◆ YOUR INSTRUCTIONS: Note each line of the entries that includes "only". Then copy those lines.

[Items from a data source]
----------

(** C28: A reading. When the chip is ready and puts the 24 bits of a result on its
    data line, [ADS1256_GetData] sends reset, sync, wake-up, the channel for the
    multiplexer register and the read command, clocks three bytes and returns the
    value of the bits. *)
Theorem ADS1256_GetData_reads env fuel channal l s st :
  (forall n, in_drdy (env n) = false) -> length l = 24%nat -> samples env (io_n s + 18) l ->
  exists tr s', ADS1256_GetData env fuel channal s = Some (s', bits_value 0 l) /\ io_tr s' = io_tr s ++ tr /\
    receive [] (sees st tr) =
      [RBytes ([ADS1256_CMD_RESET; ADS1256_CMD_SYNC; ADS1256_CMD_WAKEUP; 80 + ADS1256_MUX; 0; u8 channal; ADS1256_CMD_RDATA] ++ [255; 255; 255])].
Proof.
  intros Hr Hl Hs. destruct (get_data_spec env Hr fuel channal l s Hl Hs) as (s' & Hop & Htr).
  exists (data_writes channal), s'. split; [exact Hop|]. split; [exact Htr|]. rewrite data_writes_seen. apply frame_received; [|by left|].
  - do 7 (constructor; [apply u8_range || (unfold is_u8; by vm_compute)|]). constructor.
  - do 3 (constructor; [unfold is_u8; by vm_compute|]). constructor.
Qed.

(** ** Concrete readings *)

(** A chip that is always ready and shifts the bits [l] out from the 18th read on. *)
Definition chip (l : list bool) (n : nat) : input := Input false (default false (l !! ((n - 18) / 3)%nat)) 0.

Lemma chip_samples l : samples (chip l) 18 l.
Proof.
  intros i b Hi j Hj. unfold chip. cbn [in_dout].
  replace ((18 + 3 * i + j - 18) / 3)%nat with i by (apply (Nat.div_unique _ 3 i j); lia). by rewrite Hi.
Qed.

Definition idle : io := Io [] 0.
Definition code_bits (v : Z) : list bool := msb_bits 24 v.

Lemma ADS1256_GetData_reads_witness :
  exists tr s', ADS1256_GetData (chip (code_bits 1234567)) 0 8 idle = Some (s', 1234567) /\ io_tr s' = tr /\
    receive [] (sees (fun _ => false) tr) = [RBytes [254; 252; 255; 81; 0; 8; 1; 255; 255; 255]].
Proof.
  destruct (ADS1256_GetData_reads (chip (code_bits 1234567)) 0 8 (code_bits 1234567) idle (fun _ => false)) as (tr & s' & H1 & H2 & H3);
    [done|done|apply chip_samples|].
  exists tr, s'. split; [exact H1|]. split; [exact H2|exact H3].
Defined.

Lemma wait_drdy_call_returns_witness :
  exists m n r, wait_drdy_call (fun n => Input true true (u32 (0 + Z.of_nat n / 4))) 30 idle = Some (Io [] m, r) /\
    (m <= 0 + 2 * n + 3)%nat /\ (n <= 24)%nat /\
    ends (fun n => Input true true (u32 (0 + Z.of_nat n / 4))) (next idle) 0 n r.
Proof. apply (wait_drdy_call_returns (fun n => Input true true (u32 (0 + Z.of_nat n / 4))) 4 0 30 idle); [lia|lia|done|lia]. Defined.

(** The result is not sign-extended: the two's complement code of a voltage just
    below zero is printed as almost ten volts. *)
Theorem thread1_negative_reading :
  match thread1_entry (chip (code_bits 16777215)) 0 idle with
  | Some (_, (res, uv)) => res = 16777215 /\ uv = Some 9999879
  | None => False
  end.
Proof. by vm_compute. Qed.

----------

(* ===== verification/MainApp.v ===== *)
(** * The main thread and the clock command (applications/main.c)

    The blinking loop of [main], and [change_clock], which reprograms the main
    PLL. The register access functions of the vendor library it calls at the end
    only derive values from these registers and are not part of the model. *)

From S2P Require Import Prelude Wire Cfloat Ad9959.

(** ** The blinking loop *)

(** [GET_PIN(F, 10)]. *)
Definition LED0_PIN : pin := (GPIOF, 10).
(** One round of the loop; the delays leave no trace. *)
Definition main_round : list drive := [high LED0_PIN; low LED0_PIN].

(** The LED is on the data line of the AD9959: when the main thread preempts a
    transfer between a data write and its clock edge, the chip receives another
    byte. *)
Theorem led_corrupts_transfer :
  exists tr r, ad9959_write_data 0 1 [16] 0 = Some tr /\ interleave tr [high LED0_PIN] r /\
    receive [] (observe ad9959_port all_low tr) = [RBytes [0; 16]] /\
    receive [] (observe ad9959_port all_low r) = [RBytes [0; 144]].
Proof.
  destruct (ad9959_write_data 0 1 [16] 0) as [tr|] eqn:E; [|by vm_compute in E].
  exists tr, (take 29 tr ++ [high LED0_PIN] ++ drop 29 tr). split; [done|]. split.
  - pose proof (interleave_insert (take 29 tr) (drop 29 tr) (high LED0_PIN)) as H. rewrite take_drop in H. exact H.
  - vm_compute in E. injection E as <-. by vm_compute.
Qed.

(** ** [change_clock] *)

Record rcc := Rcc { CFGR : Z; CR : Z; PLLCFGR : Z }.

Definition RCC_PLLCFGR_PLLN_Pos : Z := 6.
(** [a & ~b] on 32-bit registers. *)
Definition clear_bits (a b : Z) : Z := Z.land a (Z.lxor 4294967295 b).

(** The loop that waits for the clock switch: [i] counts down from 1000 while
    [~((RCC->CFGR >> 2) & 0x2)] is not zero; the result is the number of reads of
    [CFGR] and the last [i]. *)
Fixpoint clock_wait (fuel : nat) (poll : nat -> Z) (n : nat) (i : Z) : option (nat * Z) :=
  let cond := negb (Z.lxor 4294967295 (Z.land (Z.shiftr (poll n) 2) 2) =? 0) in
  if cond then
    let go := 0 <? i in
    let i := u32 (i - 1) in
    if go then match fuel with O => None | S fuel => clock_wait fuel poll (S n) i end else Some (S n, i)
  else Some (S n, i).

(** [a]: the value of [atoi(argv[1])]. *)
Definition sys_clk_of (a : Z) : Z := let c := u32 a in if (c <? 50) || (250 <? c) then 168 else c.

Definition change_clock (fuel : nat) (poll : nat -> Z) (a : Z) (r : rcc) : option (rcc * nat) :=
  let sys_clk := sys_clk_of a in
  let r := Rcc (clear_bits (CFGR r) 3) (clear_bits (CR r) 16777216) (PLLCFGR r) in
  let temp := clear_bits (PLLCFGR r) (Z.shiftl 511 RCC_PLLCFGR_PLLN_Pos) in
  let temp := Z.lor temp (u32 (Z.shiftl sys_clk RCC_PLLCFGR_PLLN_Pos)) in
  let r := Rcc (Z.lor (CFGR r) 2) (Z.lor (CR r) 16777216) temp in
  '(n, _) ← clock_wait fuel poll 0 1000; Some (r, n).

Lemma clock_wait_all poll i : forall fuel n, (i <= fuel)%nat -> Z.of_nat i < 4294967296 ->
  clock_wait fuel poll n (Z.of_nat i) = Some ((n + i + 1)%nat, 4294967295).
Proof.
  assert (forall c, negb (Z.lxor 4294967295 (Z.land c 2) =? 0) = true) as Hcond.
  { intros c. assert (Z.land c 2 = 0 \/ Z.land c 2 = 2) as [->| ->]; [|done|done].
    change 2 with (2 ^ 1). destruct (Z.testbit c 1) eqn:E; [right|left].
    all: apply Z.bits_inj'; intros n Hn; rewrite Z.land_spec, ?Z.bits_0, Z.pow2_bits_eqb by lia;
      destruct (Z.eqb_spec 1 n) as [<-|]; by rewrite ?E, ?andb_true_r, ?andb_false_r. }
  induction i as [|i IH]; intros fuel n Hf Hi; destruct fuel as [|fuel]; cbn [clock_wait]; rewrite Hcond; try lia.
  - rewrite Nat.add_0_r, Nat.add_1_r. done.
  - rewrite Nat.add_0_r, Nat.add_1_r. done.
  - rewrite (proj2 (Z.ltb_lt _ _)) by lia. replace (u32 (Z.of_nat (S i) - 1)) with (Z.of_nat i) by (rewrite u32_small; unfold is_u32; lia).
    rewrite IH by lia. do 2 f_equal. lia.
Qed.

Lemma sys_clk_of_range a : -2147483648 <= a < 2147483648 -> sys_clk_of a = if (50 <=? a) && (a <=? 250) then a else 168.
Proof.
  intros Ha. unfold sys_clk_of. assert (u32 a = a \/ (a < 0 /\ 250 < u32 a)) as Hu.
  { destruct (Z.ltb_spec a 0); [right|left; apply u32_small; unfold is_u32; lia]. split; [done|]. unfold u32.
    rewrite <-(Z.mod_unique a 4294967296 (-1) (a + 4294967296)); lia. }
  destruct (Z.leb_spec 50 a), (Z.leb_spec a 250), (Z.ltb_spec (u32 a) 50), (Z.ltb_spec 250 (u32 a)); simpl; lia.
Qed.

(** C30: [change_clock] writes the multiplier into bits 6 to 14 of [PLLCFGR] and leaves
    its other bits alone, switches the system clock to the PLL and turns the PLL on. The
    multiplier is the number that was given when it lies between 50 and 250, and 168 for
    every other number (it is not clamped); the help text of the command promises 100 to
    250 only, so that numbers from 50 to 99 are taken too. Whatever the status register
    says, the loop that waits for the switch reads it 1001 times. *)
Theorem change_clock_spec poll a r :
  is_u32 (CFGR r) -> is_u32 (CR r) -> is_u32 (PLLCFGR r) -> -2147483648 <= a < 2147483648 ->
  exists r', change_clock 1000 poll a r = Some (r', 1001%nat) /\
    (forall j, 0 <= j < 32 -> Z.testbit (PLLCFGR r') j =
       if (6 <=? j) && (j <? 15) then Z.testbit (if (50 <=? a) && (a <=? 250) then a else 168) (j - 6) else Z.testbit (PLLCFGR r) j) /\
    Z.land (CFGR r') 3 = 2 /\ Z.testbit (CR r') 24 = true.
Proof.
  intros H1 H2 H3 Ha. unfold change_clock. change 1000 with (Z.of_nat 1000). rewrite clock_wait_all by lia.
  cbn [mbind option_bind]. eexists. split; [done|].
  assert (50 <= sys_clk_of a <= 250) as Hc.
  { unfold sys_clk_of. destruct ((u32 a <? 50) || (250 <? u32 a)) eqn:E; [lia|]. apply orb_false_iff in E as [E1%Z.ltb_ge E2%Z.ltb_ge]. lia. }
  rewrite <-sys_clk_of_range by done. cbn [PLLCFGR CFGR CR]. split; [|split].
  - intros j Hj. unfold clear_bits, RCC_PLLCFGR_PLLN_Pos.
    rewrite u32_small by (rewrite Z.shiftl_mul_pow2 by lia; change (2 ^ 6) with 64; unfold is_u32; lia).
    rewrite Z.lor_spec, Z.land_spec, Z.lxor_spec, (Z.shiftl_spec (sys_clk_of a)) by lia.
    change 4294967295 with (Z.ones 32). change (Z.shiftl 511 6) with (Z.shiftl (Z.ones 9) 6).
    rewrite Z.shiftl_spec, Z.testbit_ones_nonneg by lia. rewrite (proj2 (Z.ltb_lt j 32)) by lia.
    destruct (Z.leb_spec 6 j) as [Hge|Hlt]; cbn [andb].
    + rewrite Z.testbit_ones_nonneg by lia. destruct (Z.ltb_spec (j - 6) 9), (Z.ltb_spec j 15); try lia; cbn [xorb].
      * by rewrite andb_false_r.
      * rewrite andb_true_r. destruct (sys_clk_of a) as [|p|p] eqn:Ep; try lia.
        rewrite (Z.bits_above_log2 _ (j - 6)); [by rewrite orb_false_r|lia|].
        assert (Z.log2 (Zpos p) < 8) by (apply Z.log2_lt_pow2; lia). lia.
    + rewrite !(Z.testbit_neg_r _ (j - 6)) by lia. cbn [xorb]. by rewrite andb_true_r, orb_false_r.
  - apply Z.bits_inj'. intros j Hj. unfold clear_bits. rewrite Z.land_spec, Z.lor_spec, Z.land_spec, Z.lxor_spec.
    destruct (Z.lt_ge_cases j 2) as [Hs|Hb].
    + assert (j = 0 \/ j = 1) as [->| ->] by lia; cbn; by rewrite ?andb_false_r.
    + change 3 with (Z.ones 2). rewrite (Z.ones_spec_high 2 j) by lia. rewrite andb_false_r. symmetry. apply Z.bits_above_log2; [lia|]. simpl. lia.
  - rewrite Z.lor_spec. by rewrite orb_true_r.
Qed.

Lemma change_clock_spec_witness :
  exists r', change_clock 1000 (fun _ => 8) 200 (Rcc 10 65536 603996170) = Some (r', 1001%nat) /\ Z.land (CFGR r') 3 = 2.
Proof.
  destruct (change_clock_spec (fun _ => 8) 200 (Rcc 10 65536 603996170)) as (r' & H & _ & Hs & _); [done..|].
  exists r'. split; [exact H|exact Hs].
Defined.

----------

◆ THE ANSWER:
    only derive values from these registers and are not part of the model. *)
    250 only, so that numbers from 50 to 99 are taken too. Whatever the status register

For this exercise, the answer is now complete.